En dehors de l'Europe, les précipitations étaient exceptionnellement abondantes en Alaska, au Canada et dans certaines régions du centre et de l'est de la Russie, provoquant des inondations de lourds dommages aux infrastructures. Des situations alarmantes se sont également produites dans l'est de l'Australie, en partie avec l'Afrique soudoriente et le sud du Brésil. Au contraire, Une rareté marquée de pluies a frappé le sud-ouest des États-Unisle nord du Mexique et de vastes régions de l'Afrique du Nord, du Moyen-Orient et de l'Asie centrale. Des domaines tels que l'Australie-Occidentale ou les secteurs sud de l'Amérique du Sud ont connu une période de sécheresse plus prononcée que la moyenne, mettant une pression sur les ressources en eau et l'agriculture.

Fusion de la glace de mer: nouveau record dans l'Arctique

Un autre chiffre significatif concerne le retard progressif de la glace polaire. En janvier 2025, L'extension de la glace de mer arctique a été la plus basse jamais enregistrée avec janvier 2018marquant une baisse de 6% par rapport à la moyenne de référence. Les concentrations de glace étaient clairement inférieures à des valeurs historiques dans des zones telles que la baie d'Hudson, la mer du Labrador et certaines parties de la mer des Barents du Nord.

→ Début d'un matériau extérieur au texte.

(** C18: A coroutine delivers through [Async].  Called on a coroutine that is not completed,
    whose function stands at [x], [Async] returns a future that is pending while the function is
    suspended and has, after the stretch that yields, returns or throws, that value or exception;
    the execution of the tasks never throws or terminates the program, the coroutine is completed
    exactly when the function has ended, and otherwise the next [Async] goes on from the point
    after the yield.  On a completed coroutine the future gets the error that says so. *)
Theorem coroutine_async_delivers ess x (c c0 : t) (fs fs0 : S) f es :
  is_Some (fut_state (promise c) fs) → Async c fs = (f, c0, fs0) →
  (is_completed c = false → local c = x →
   (∀ n, (n < length ess)%nat → ∃ y, stretches x n = Waiting y) →
   ∃ c' fs', execute_all ess c0 fs0 = (Normal, c', fs') ∧ promise c' = f ∧
     match stretches x (length ess) with
     | Waiting x' => local c' = x' ∧ is_completed c' = false ∧ fut_state f fs' = Some Pending
     | Settled r next => fut_state f fs' = Some (Ready r) ∧
         match next with
         | Some x' => local c' = x' ∧ is_completed c' = false
         | None => is_completed c' = true
         end
     end) ∧
  (is_completed c = true → ∃ fs', execute es c0 fs0 = (Normal, handler_set_execution_state es c0, fs') ∧
     fut_state f fs' = Some (Ready (inr CoroutineIsCompleted))).
Proof.
  intros Hs E. unfold Async, init_promise in E. pose proof (fut_replace_pending _ _ Hs) as Hp.
  destruct (fut_replace (promise c) fs) as [p fs1]. cbn in *. simplify_eq. unfold is_completed. split.
  - intros Hc <- Hn. apply orb_false_iff in Hc as [He Hv%negb_false_iff].
    destruct (execute_all_waiting ess (local c) (mk (local c) (valid c) (end_ c) f (state c) (resource c)) fs0)
      as (c2 & fs2 & E2 & Hp2 & Hst); [by repeat split|done|].
    exists c2, fs2. split; [done|]. split; [done|]. destruct (stretches (local c) (length ess)) as [x'|r [x'|]].
    + destruct Hst as (H1 & H2 & H3 & H4). rewrite H2, H3. cbn in Hp2. by rewrite Hp2 in H4.
    + destruct Hst as (Hr & H1 & H2 & H3). by rewrite H2, H3.
    + done.
  - intros Hc. unfold execute, resume, is_completed. cbn. rewrite Hc.
    destruct (fut_set_pending fs0 f (inr CoroutineIsCompleted) Hp) as [fs2 E2]. rewrite E2.
    exists fs2. split; [done|]. by eapply fut_set_ready.
Qed.
End coroutine.

(** A generator of three values that awaits something before the second. *)
Definition demo (x : nat) : action nat Z :=
  match x with
  | 0%nat => Yield 10 1%nat
  | 1%nat => Suspend 2%nat
  | 2%nat => Yield 20 3%nat
  | _ => Return 30
  end.

Definition demo_start : @t nat * MapFutures.t (Z + exn) := make 0%nat None fut_init.
Lemma counted_handler c w w1 p ec n : inv w → counted c w1 → tasks w1 = tasks w → futs w1 = futs w →
  n = c p → p ∉ owners w1 → counted c (call_handler p ec n w1).
Proof.
  intros Hi Hc Et Ef En Hn. unfold call_handler. destruct (tasks w1 !! p) as [[|k t]|] eqn:Hp; [| |done].
  - unfold io_handler. destruct (fut_set p (Code ec) (futs w1)) as [fs'|] eqn:E; [|by eapply counted_frame].
    destruct Hc as [H1 H2 H3]. split; [done|done|]. intros q t v Hq Hv. cbn in Hq, Hv.
    rewrite (fut_set_other _ _ _ _ _ E) in Hv by (intros ->; congruence). by eapply H3.
  - rewrite Et in Hp. unfold handler. rewrite try_set_once by (rewrite Ef; eapply good_guarded; [apply Hi|done]).
    eapply (counted_settle c w); try done. intros ->. right. exists ec. by rewrite En.
Qed.

(** The operation of an event brings its data. *)
Definition bring (c : nat → Z) (o : op) (data : cstring) (p : nat) : Z :=
  c p + if bool_decide (owner o = p) then size data else 0.

Lemma counted_delete c i o w : inv w → counted c w → ops w !! i = Some o →
  counted c (set_service (posted w) (delete i (ops w)) w) ∧ (owner o ∉ owners (set_service (posted w) (delete i (ops w)) w)) ∧
  got o = c (owner o) ∧ ∀ q, tasks w !! q = None → owner o ≠ q.
Proof.
  intros Hi Hc Ho. assert (owners w ≡ₚ owner o :: owners (set_service (posted w) (delete i (ops w)) w)) as Hos.
  { unfold owners. cbn. rewrite (ops_delete _ _ _ Ho). by rewrite <- !Permutation_middle. }
  pose proof (good_nodup _ _ _ _ (inv_good _ Hi)) as Hnd. rewrite Hos in Hnd. apply NoDup_cons in Hnd as [Hnin _]. split_and!.
  - eapply counted_frame; [done..|]. intros o'. unfold all_ops. cbn. rewrite !elem_of_app.
    intros [?|[?|Hin]]; [by left|by right; left|right; right]. rewrite (delete_Permutation _ _ _ Ho). by right.
  - done.
  - apply (c_ops _ _ Hc). unfold all_ops. rewrite !elem_of_app. right. right. by eapply list_elem_of_lookup_2.
  - intros q Hq <-. destruct (good_owned _ _ _ _ (inv_good _ Hi) (owner o)) as (e & He & _); [rewrite Hos; left|congruence].
Qed.

(** Counting the data of an operation that is set aside. *)
Lemma counted_bring c o data w : counted c w → owner o ∉ owners w → (∀ q, tasks w !! q = None → owner o ≠ q) →
  (∀ t v, tasks w !! owner o = Some (Guarded ReadTask t) → fut_state (owner o) (futs w) = Some (Ready v) → v = Read timed_out 0) →
  counted (bring c o data) w.
Proof.
  intros [H1 H2 H3] Hn Hq Hv. unfold bring. split.
  - intros o' Hin. rewrite (H1 o' Hin). rewrite bool_decide_eq_false_2; [lia|]. intros E. apply Hn.
    rewrite owners_all, E. by apply list_elem_of_fmap_2.
  - intros q Hqn. rewrite (H2 q Hqn), bool_decide_eq_false_2; [done|by apply Hq].
  - intros q t v Hp Hr. case_bool_decide as E; [left; subst q; by eapply Hv|]. rewrite Z.add_0_r. by eapply H3.
Qed.

(** A read in flight that has a value was given up. *)
Lemma flying_value c w o t v : counted c w → o ∈ all_ops w → tasks w !! owner o = Some (Guarded ReadTask t) →
  fut_state (owner o) (futs w) = Some (Ready v) → v = Read timed_out 0.
Proof.
  intros Hc Hin Ht Hv. destruct (c_value _ _ Hc _ _ _ Ht Hv) as [?|(ec & _ & Hn)]; [done|]. destruct Hn.
  rewrite owners_all. by apply list_elem_of_fmap_2.
Qed.

Lemma op_elem i o w : ops w !! i = Some o → o ∈ all_ops w.
Proof. intros Ho. unfold all_ops. rewrite !elem_of_app. right. right. by eapply list_elem_of_lookup_2. Qed.
(* ===== verification/Platform.v ===== *)
(** * The platform

    include/ar/os.hpp, src/os.cpp (the environment, the text about the processors),
    include/ar/thread_executor.hpp, src/thread_executor.cpp (a thread and its executor) and
    [SetAffinity] of src/cpu_helper.cpp. *)
From Stdlib Require Import Ascii String.
From stdpp Require Import pretty.
From S2P Require Import Prelude.
From S2P Require Import CppString.
From S2P Require Import WorkGroup.

Module OS.
(** The environment of the process; [_MSC_VER] selects the other branch. *)
Abbreviation environment := (gmap string cstring).

Definition NUL : ascii := "000".

(** [_dupenv_s] gives the value with its final zero, and the size with it. *)
Definition dupenv_s (e : environment) (s : string) : option (cstring * Z) :=
  v ← e !! s; Some (v ++ [NUL], size v + 1).

Definition get_env (msc_ver : bool) (s : string) (e : environment) : cstring :=
  if msc_ver then
    match dupenv_s e s with Some (ptr, len) => take (Z.to_nat len) ptr | None => [] end
  else
    match e !! s with Some ptr => ptr | None => [] end.

Definition has_env (msc_ver : bool) (s : string) (e : environment) : bool :=
  if msc_ver then
    match dupenv_s e s with Some _ => true | None => false end
  else
    match e !! s with Some _ => true | None => false end.

Definition GetCPUInfo (hardware_concurrency : N) : string := String.app " cores " (pretty hardware_concurrency).

(** Both branches agree on what is set, and on its value up to one character: that of MSVC has the
    zero at its end. *)
Lemma get_env_branches s e :
  has_env true s e = has_env false s e ∧
  get_env true s e = get_env false s e ++ (if has_env true s e then [NUL] else []).
Proof.
  unfold has_env, get_env, dupenv_s. destruct (e !! s) as [v|]; cbn; [|done]. split; [done|].
  apply take_ge. rewrite length_app. unfold size. cbn. lia.
Qed.
End OS.

Module ThreadExecutor.
(** [std::thread]: without a thread, or with one that runs or has ended. *)
Inductive thread := NotAThread | Running | Ended.

Definition joinable (t : thread) : bool := match t with NotAThread => false | _ => true end.

(** How a call ends: normally; it blocks; or it ends the program. *)
Inductive outcome := Done (t : thread) | Blocks | Terminates.

(** [Submit]: the assignment to a thread that is joinable calls [std::terminate]. *)
Definition Submit (t : thread) : outcome := if joinable t then Terminates else Done Running.

Definition Join (t : thread) : outcome :=
  if joinable t then match t with Ended => Done NotAThread | _ => Blocks end else Done t.

Definition destroy (t : thread) : outcome := Join t.

(** [AsyncRuntime::SetAffinity], and the method: the result of the call of the system, or 1
    without NUMA. *)
Definition SetAffinity (pthread_setaffinity_np : option (CPU → Z)) (affinity_cpu : CPU) : Z :=
  match pthread_setaffinity_np with Some f => f affinity_cpu | None => 1 end.

Inductive call := CSubmit | CJoin | CEnd.       (* the function of the thread returns *)

Definition step (t : thread) (c : call) : outcome :=
  match c with
  | CSubmit => Submit t
  | CJoin => Join t
  | CEnd => match t with Running => Done Ended | _ => Blocks end
  end.

Fixpoint run (t : thread) (cs : list call) : outcome :=
  match cs with
  | [] => Done t
  | c :: cs' => match step t c with Done t' => run t' cs' | o => o end
  end.

(** Every call of [Submit] is followed by a [Join] before the next one. *)
Fixpoint joined_between (busy : bool) (cs : list call) : bool :=
  match cs with
  | [] => true
  | CSubmit :: cs' => negb busy && joined_between true cs'
  | CJoin :: cs' => joined_between false cs'
  | CEnd :: cs' => joined_between busy cs'
  end.

(** When each thread is joined before the next one is submitted the program does not end
    there, and what the destructor leaves is no thread. *)
Lemma thread_executor_safe cs : ∀ t, joined_between (joinable t) cs = true →
  run t cs ≠ Terminates ∧ ∀ t' t'', run t cs = Done t' → destroy t' = Done t'' → t'' = NotAThread.
Proof.
  induction cs as [|c cs IH]; intros t Hj; cbn.
  - split; [done|]. intros t' t'' [= <-]. by destruct t; intros [= <-].
  - destruct c, t; cbn in *; try done; by apply IH.
Qed.

Example second_submit_terminates : run NotAThread [CSubmit; CEnd; CSubmit] = Terminates.
Proof. reflexivity. Qed.
End ThreadExecutor.
(* ===== verification/RuntimeMachine.v ===== *)
(** * The runtime at work (src/runtime.cpp, src/executor.cpp, src/executor_slot.cpp, src/scheduler.cpp)

    Every part of the runtime in one machine: the routing of Runtime.v, and for every group of every
    CPU executor its slots and its scheduler, as in GroupMachine.v, with one book of promises.  Calling threads,
    the workers of all slots, the scheduler threads of all groups and the adding and deleting of entities are
    interleaved.  A call posts its task and, when [Post] has returned, asks it for its future: a worker that is faster has
    deleted the task by then, and the machine stops at that use of a deleted object.  Choosing an executor is one step with the
    routing; the IO executor takes no tasks, and its handlers are in IoExecutor.v.  A runtime in use is modelled; Shutdown.v has its end. *)
From Stdlib Require Import Sorted.
From S2P Require Import Prelude.
From S2P Require Import Promise.
From S2P Require Import Task.
From S2P Require Import Ledger.
From S2P Require Import EventCountMachine.
From S2P Require Import ExecutorSlot.
From S2P Require Import SlotWord.
From S2P Require Import AsyncSlot.
From S2P Require Import Scheduler.
From S2P Require Import WorkGroup.
From S2P Require Import GroupMachine.
From S2P Require Import Executor.
From S2P Require Import Runtime.
From S2P Require Import AsyncCalls.

Module RuntimeMachine.
Module W := SlotWord.
Module G := WorkGroup.
Module D := Scheduler.
Module R := Runtime.
Module GM := GroupMachine.

Section runtime.
Context {S V Q : Type} `{FuturesLaws S (V + unit)} `{PriorityQueueLaws Q}.
(** What the function of a task does, and the number of calling threads. *)
Context (fn : nat → outcome V) (callers : nat).

(** The threads of a group. *)
Record part := mkPart { words : list W.t; sched : D.t (Q := Q) }.

(** The calls in progress and their futures. *)
Record hands := mkHands {
  taking : gmap nat nat;         (* the task whose future a thread has still to ask for *)
  held : gmap nat nat;           (* the future that the call of a task has returned *)
  fault : option nat             (* a task that was asked for its future when it had been deleted *)
}.

Record t := mk {
  rt : R.t;
  parts : gmap (Z * nat) part;   (* by the key of the executor and the number of the group *)
  book : Ledger.t S;
  called : gmap nat task;        (* the tasks as they were when the call was made *)
  entered : list (Z * nat);      (* the tasks that came to a slot, with the clock of [Post] *)
  hand : hands
}.

Definition start_part (g : G.t) : part :=
  mkPart (map (λ s, W.make (map c_id (G.slot_cpus s)) (callers + 1)) (G.slots g)) D.make.

Definition executor_parts (ka : Z * R.any_executor) : list (Z * nat * part) :=
  match ka.2 with
  | R.ACpu e => imap (λ i g, ((ka.1, i), start_part g)) (Executor.groups e)
  | R.AOther _ _ => []
  end.

(** The runtime [r] as [Setup] leaves it. *)
Definition make (r : R.t) : t :=
  mk r (list_to_map (concat (map executor_parts (R.executors r)))) Ledger.make ∅ [] (mkHands ∅ ∅ None).

(** ** The group of an executor *)
Definition find_cpu (k : Z) (r : R.t) : option Executor.t :=
  match head (List.filter (λ ka, ka.1 =? k) (R.executors r)) with Some (_, R.ACpu e) => Some e | _ => None end.

Definition set_group (i : nat) (g : G.t) (e : Executor.t) : Executor.t :=
  Executor.mk (Executor.base e) (Executor.self e) (Executor.entities_inc e) (<[i := g]> (Executor.groups e)).

(** The group with its threads, and the runtime with the group in its place. *)
Definition view (g : G.t) (p : part) (s : t) : GM.t S Q :=
  GM.mk g (words p) (sched p) (book s) (called s) (entered s).

Definition absorb (k : Z) (i : nat) (r : R.t) (v : GM.t S Q) (s : t) : t :=
  mk r (<[(k, i) := mkPart (GM.words v) (GM.sched v)]> (parts s)) (GM.book v) (GM.called v) (GM.entered v) (hand s).

Definition set_hand (h : hands) (s : t) : t := mk (rt s) (parts s) (book s) (called s) (entered s) h.

(** ** Where the tasks are *)
(** What the parts of the runtime hold together. *)
Definition all {A} (f : part → list A) (m : gmap (Z * nat) part) : list A := concat (map (f ∘ snd) (map_to_list m)).

Definition ran (p : part) : list nat := GM.ran (words p).

Definition waiting (p : part) : list nat := GM.waiting (words p) ++ GM.delayed_ids (sched p).

(** The tasks that came to a slot. *)
Definition arrived (p : part) : list nat := GM.ran (words p) ++ GM.waiting (words p).

(** ** Steps *)
(** Thread [j] is in no call of [post], in no slot of any group. *)
Definition free (j : nat) (s : t) : bool :=
  forallb (λ kp, forallb (GM.idle j) (words kp.2)) (map_to_list (parts s)).

(** Thread [j] is in no call of the runtime. *)
Definition outside (j : nat) (s : t) : bool := free j s && bool_decide (taking (hand s) !! j = None).

(** The task is made, and [Runtime::Post] takes it to a group. *)
Definition post (j : nat) (clock : Z) (x : task) (s : t) : option t :=
  if (j <? callers)%nat && outside j s then
    b ← Ledger.issue (task_id x) (book s);
    '(r, w) ← R.Post clock x (rt s);
    match w with
    | R.OnCpu k i tg =>
        e ← find_cpu k r; g ← Executor.groups e !! i; p ← parts s !! (k, i);
        v ← GM.deliver callers j clock x b g tg (view g p s); Some (absorb k i r v s)
    | R.OnOther _ _ => None
    end
  else None.

(** [Async(f)], [AsyncDelayed] and [AsyncSleep]: after [Post] there is [task->get_future()] still to come. *)
Definition Call (j : nat) (clock : Z) (x : task) (s : t) : option t :=
  s' ← post j clock x s;
  Some (set_hand (mkHands (<[j := task_id x]> (taking (hand s))) (held (hand s)) (fault (hand s))) s').

(** [Async(coroutine)], which asks for the future first, and [Post] of a resume task, whose future nobody wants. *)
Definition Post (j : nat) (clock : Z) (x : task) (s : t) : option t :=
  s' ← post j clock x s;
  p ← Ledger.promises (book s') !! task_id x;
  Some (set_hand (mkHands (taking (hand s)) (<[task_id x := p]> (held (hand s))) (fault (hand s))) s').

(** [return task->get_future()], when [Post] has returned; a worker deletes a task when it has executed it. *)
Definition get_future (j : nat) (s : t) : option t :=
  id ← taking (hand s) !! j;
  if free j s then
    if bool_decide (id ∈ all ran (parts s)) then
      Some (set_hand (mkHands (base.delete j (taking (hand s))) (held (hand s)) (Some id)) s)
    else
      p ← Ledger.promises (book s) !! id;
      Some (set_hand (mkHands (base.delete j (taking (hand s))) (<[id := p]> (held (hand s))) (fault (hand s))) s)
  else None.
(* ===== verification/Memory.v ===== *)
(** * The memory of coroutines

    The stacks of include/ar/stack.hpp and include/ar/pooled_stack.hpp, [Allocator] and
    [make_unique_ptr] of include/ar/allocators.hpp, and the life of a coroutine object
    (include/ar/coroutine.hpp, src/coroutine.cpp): its block, its stack and its count.  A
    coroutine with a resource takes block and stack from the pool, one without from the heap of
    the C library; both memories are instances of one interface, and the coroutines are proved
    against it. *)
From S2P Require Import Prelude.
From S2P Require Import Task.
From S2P Require Import Promise.
From S2P Require Import ResourcePool.
From S2P Require Import Coroutine.
From S2P Require Import Metrics.
Import ResourcePool.

(** [boost::context::stack_context]. *)
Record stack_context := mkStack { s_size : Z; sp : Z }.

(** The bytes of a stack, below its pointer. *)
Definition stack_bytes (c : stack_context) : Z * Z := (sp c - s_size c, s_size c).

(** Address and size of two blocks without a common byte. *)
Definition apart (b c : Z * Z) : Prop := ∀ x, ¬ (b.1 <= x < b.1 + b.2 ∧ c.1 <= x < c.1 + c.2).

(** ** The resource of an allocator *)
(** The constructors of [Allocator]: the default resource, that of the coroutine if it has one, or
    the one given; a copy has the resource of the other. *)
Inductive allocator_source {X : Type} :=
| FromNothing
| FromHandler (c : @Coroutine.t X)
| FromResource (res : nat)
| FromOther (res : nat).
Arguments allocator_source : clear implicits.

Definition Allocator_of_handler {X} (GetDefaultResource : nat) (c : @Coroutine.t X) : nat :=
  match Coroutine.resource c with Some res => res | None => GetDefaultResource end.

Definition Allocator_resource {X} (GetDefaultResource : nat) (a : allocator_source X) : nat :=
  match a with
  | FromNothing => GetDefaultResource
  | FromHandler c => Allocator_of_handler GetDefaultResource c
  | FromResource res => res
  | FromOther res => res
  end.

(** [operator ==]: what one allocates the other may free. *)
Definition Allocator_eq {X Y} (d : nat) (a : allocator_source X) (b : allocator_source Y) : bool :=
  (Allocator_resource d a =? Allocator_resource d b)%nat.

(** ** What a memory gives to coroutines *)
Class CoroutineHeap (M : Type) := {
  block_take : Z → M → result (Z * M);
  block_give : Z → Z → M → result M;
  stack_take : Z → M → result (stack_context * M);
  stack_give : Z → stack_context → M → result M       (* the size is that of the allocator object *)
}.

Class CoroutineHeapLaws (M : Type) `{CoroutineHeap M} := {
  holds : M → list (Z * Z) → Prop;                    (* the blocks handed out *)
  fits : Z → Prop;                                    (* the sizes the laws are for *)
  holds_perm m l l' : l ≡ₚ l' → holds m l → holds m l';
  holds_apart m b c l : holds m (b :: c :: l) → apart b c;
  block_take_holds m l n : holds m l → fits n →
    match block_take n m with Ok (a, m') => holds m' ((a, n) :: l) | BadAlloc => True | Undefined => False end;
  block_give_holds m l a n : holds m ((a, n) :: l) → fits n → ∃ m', block_give a n m = Ok m' ∧ holds m' l;
  stack_take_holds m l n : holds m l → fits n →
    match stack_take n m with
    | Ok (c, m') => s_size c = n ∧ holds m' (stack_bytes c :: l)
    | BadAlloc => True
    | Undefined => False
    end;
  stack_give_holds m l c : holds m (stack_bytes c :: l) → fits (s_size c) →
    ∃ m', stack_give (s_size c) c m = Ok m' ∧ holds m' l
}.

(** ** Stacks and blocks from a pool *)
Section pooled.
Context {P : Type} `{BoostPoolLaws P}.

(** [pooled_fixedsize_stack]. *)
Definition pooled_stack_allocate (size_ : Z) (r : t P) : result (stack_context * t P) :=
  match allocate size_ r with
  | Ok (vp, r') => if vp =? 0 then BadAlloc else Ok (mkStack size_ (vp + size_), r')
  | BadAlloc => BadAlloc
  | Undefined => Undefined
  end.

Definition pooled_stack_deallocate (size_ : Z) (sctx : stack_context) (r : t P) : result (t P) :=
  deallocate (sp sctx - s_size sctx) size_ r.

(** [Allocator<T>] for an object of [sz] bytes: [construct_at], whose constructor may throw, and
    [destroy_at].  [make_unique_ptr] and its deleter make the same calls. *)
Inductive construction := Constructed (p : Z) | ConstructorThrew.

Definition construct_at (sz : Z) (throws : bool) (r : t P) : result (construction * t P) :=
  match Allocator_allocate sz 1 r with
  | Ok (p, r') => Ok (if throws then ConstructorThrew else Constructed p, r')
  | BadAlloc => BadAlloc
  | Undefined => Undefined
  end.

Definition destroy_at (sz p : Z) (r : t P) : result (t P) := Allocator_deallocate sz p 1 r.

Definition make_unique_ptr (sz : Z) (throws : bool) (r : t P) : result (construction * t P) := construct_at sz throws r.

Definition deleter (sz p : Z) (r : t P) : result (t P) := Allocator_deallocate sz p 1 r.

(** [std::allocate_shared]: one block for the object and its counts, which take [extra] bytes;
    the library gives it back when the constructor throws, and after the last owner. *)
Definition allocate_shared (sz extra : Z) (throws : bool) (r : t P) : result (construction * t P) :=
  match Allocator_allocate (sz + extra) 1 r with
  | Ok (p, r') =>
      if throws then
        match Allocator_deallocate (sz + extra) p 1 r' with
        | Ok r'' => Ok (ConstructorThrew, r'')
        | BadAlloc => BadAlloc
        | Undefined => Undefined
        end
      else Ok (Constructed p, r')
  | BadAlloc => BadAlloc
  | Undefined => Undefined
  end.

Definition release_shared (sz extra p : Z) (r : t P) : result (t P) := Allocator_deallocate (sz + extra) p 1 r.

(** A call on the resource an allocator has got, among the pools of the program. *)
Definition on_resource {X A} (d : nat) (a : allocator_source X) (f : t P → result (A * t P)) (ps : gmap nat (t P)) :
    result (A * gmap nat (t P)) :=
  match ps !! Allocator_resource d a with
  | Some r =>
      match f r with
      | Ok (x, r') => Ok (x, <[Allocator_resource d a := r']> ps)
      | BadAlloc => BadAlloc
      | Undefined => Undefined
      end
  | None => Undefined
  end.

(** The forms of [make_shared_ptr] and [make_unique_ptr] that take a handler, a resource or neither. *)
Definition make_shared_ptr {X} (d : nat) (a : allocator_source X) (sz extra : Z) (throws : bool) :=
  on_resource d a (allocate_shared sz extra throws).

Definition make_unique_ptr_from {X} (d : nat) (a : allocator_source X) (sz : Z) (throws : bool) :=
  on_resource d a (make_unique_ptr sz throws).

#[export] Instance pool_heap : CoroutineHeap (t P) := {|
  block_take n r := Allocator_allocate n 1 r;
  block_give a n r := Allocator_deallocate n a 1 r;
  stack_take := pooled_stack_allocate;
  stack_give := pooled_stack_deallocate
|}.

Definition pool_holds (r : t P) (l : list (Z * Z)) : Prop := ∃ l0, inv (r, l0) ∧ l0 ≡ₚ l.

Definition pool_fits (n : Z) : Prop := served n ∧ n < 2 ^ 64.

Lemma pool_allocate_holds r l n : pool_holds r l → served n →
  match allocate n r with Ok (a, r') => a ≠ 0 ∧ pool_holds r' ((a, n) :: l) | BadAlloc => True | Undefined => False end.
Proof.
  intros (l0 & Hi & Hp) Hs. destruct (allocate n r) as [[a r']| |] eqn:E; [|done|].
  - split; [|exists (l0 ++ [(a, n)]); split; [by eapply inv_allocate|]].
    2: { rewrite <- Hp. symmetry. apply Permutation_cons_append. }
    unfold allocate in E. repeat (case_match; simplify_eq).
    eapply ordered_malloc_nonnull; [|done]. apply (inv_pool _ Hi).
  - unfold allocate in E. destruct (inv_pool _ Hi) as (_ & _ & Hc). cbn in Hc. rewrite Hc, (proj2 Hs) in E. by repeat case_match.
Qed.

Lemma pool_deallocate_holds r l a n : pool_holds r ((a, n) :: l) → served n →
  ∃ r', deallocate a n r = Ok r' ∧ pool_holds r' l.
Proof.
  intros (l0 & Hi & Hp) Hs. assert (Hin : (a, n) ∈ l0) by (rewrite Hp; left).
  apply list_elem_of_lookup_1 in Hin as [i Hl].
  destruct (deallocate a n r) as [r'| |] eqn:E.
  - exists r'. split; [done|]. exists (delete i l0). split; [by eapply inv_deallocate|].
    apply (Permutation_cons_inv (a := (a, n))). rewrite <- Hp. symmetry. by apply delete_Permutation.
  - unfold deallocate in E. by repeat case_match.
  - unfold deallocate in E. destruct (inv_pool _ Hi) as (_ & _ & Hc). cbn in Hc. by rewrite Hc, (proj2 Hs) in E.
Qed.

(** One object of [n] bytes. *)
Lemma one_object n : pool_fits n → u64 (1 * n) = n.
Proof. intros [[Hpos _] Hn]. rewrite Z.mul_1_l. apply uwrap_small. lia. Qed.

#[export] Instance pool_heap_laws : CoroutineHeapLaws (t P).
Proof.
  refine {| holds := pool_holds; fits := pool_fits |}.
  - intros m l l' Hp (l0 & Hi & Hl). exists l0. split; [done|]. by rewrite Hl.
  - intros m b c l (l0 & Hi & Hp) x. destruct (Permutation_cons_inv_r _ _ _ Hp) as (k1 & k2 & -> & Hp2).
    destruct (list_elem_of_lookup_1 (k1 ++ k2) c) as [j Hj]; [rewrite <- Hp2; left|].
    destruct (lookup_app_Some k1 k2 j c) as [[Hj1|[Hlen Hj2]] _]; [done| |].
    + apply (inv_disjoint m _ (List.length k1) j b c x Hi); [by apply list_lookup_middle|by apply lookup_app_l_Some|].
      apply lookup_lt_Some in Hj1. lia.
    + apply (inv_disjoint m _ (List.length k1) (S j) b c x Hi); [by apply list_lookup_middle| |lia].
      rewrite lookup_app_r by lia. by replace (S j - List.length k1)%nat with (S (j - List.length k1)) by lia.
  - intros m l n Hh Hf. cbn. unfold Allocator_allocate. rewrite one_object by done.
    pose proof (pool_allocate_holds m l n Hh (proj1 Hf)) as X. destruct (allocate n m) as [[a m']| |]; [|done..]. by destruct X.
  - intros m l a n Hh Hf. cbn. unfold Allocator_deallocate. rewrite one_object by done.
    by apply pool_deallocate_holds, Hf.
  - intros m l n Hh Hf. cbn. unfold pooled_stack_allocate.
    pose proof (pool_allocate_holds m l n Hh (proj1 Hf)) as X. destruct (allocate n m) as [[a m']| |]; [|done..].
    destruct X as [Ha X]. ztest; [done|]. split; [done|]. unfold stack_bytes. cbn. by replace (a + n - n) with a by lia.
  - intros m l c Hh Hf. cbn. unfold pooled_stack_deallocate. by apply pool_deallocate_holds, Hf.
Defined.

Une discussion distincte mérite l'Antarctique, où L'extension de la glace de mer était d'environ 5% inférieure à la moyenne de la période de référenceune valeur qui, tout en restant loin des enregistrements minimum de quelques années ces dernières années, indique toujours une tendance à la contraction. Dans la région de l'Antarctique, il y avait des concentrations de glace supérieures à la moyenne de la mer d'Amundsen, tandis qu'ailleurs, la situation semble variée, avec des zones où les anomalies positives et négatives alternent de manière inégale.

Si le seuil de +1,5 ° C par rapport à l'ère pré-industrielle a été dépassé à plusieurs reprises ces derniers mois, Les experts se souviennent que cela correspond à une limite de prudence identifié dans l'accord de Paris de 2015, Afin de réduire les risques de catastrophie climatique irréversible. Des vagues de chaleur, d'événements météorologiques extrêmes et de dissolution de la glace marine, de plus en plus fréquents, pourraient devenir normaux dans un scénario dans lequel la croissance des températures ne semble pas s'arrêter.

Un regard sur l'avenir

Avec le mois de février maintenant et les nouvelles enquêtes entrantes, il sera essentiel de comprendre si l'effet de La Niña disparaîtra complètement et si des conditions neutres ou même un retour à El Niño émergent, scénario qui impliquerait un chauffage supplémentaire. Pendant ce temps, la communauté scientifique continue de surveiller attentivement, en franchissant les données de Copernic avec celles d'autres instituts, notamment la NOAA et la NASA.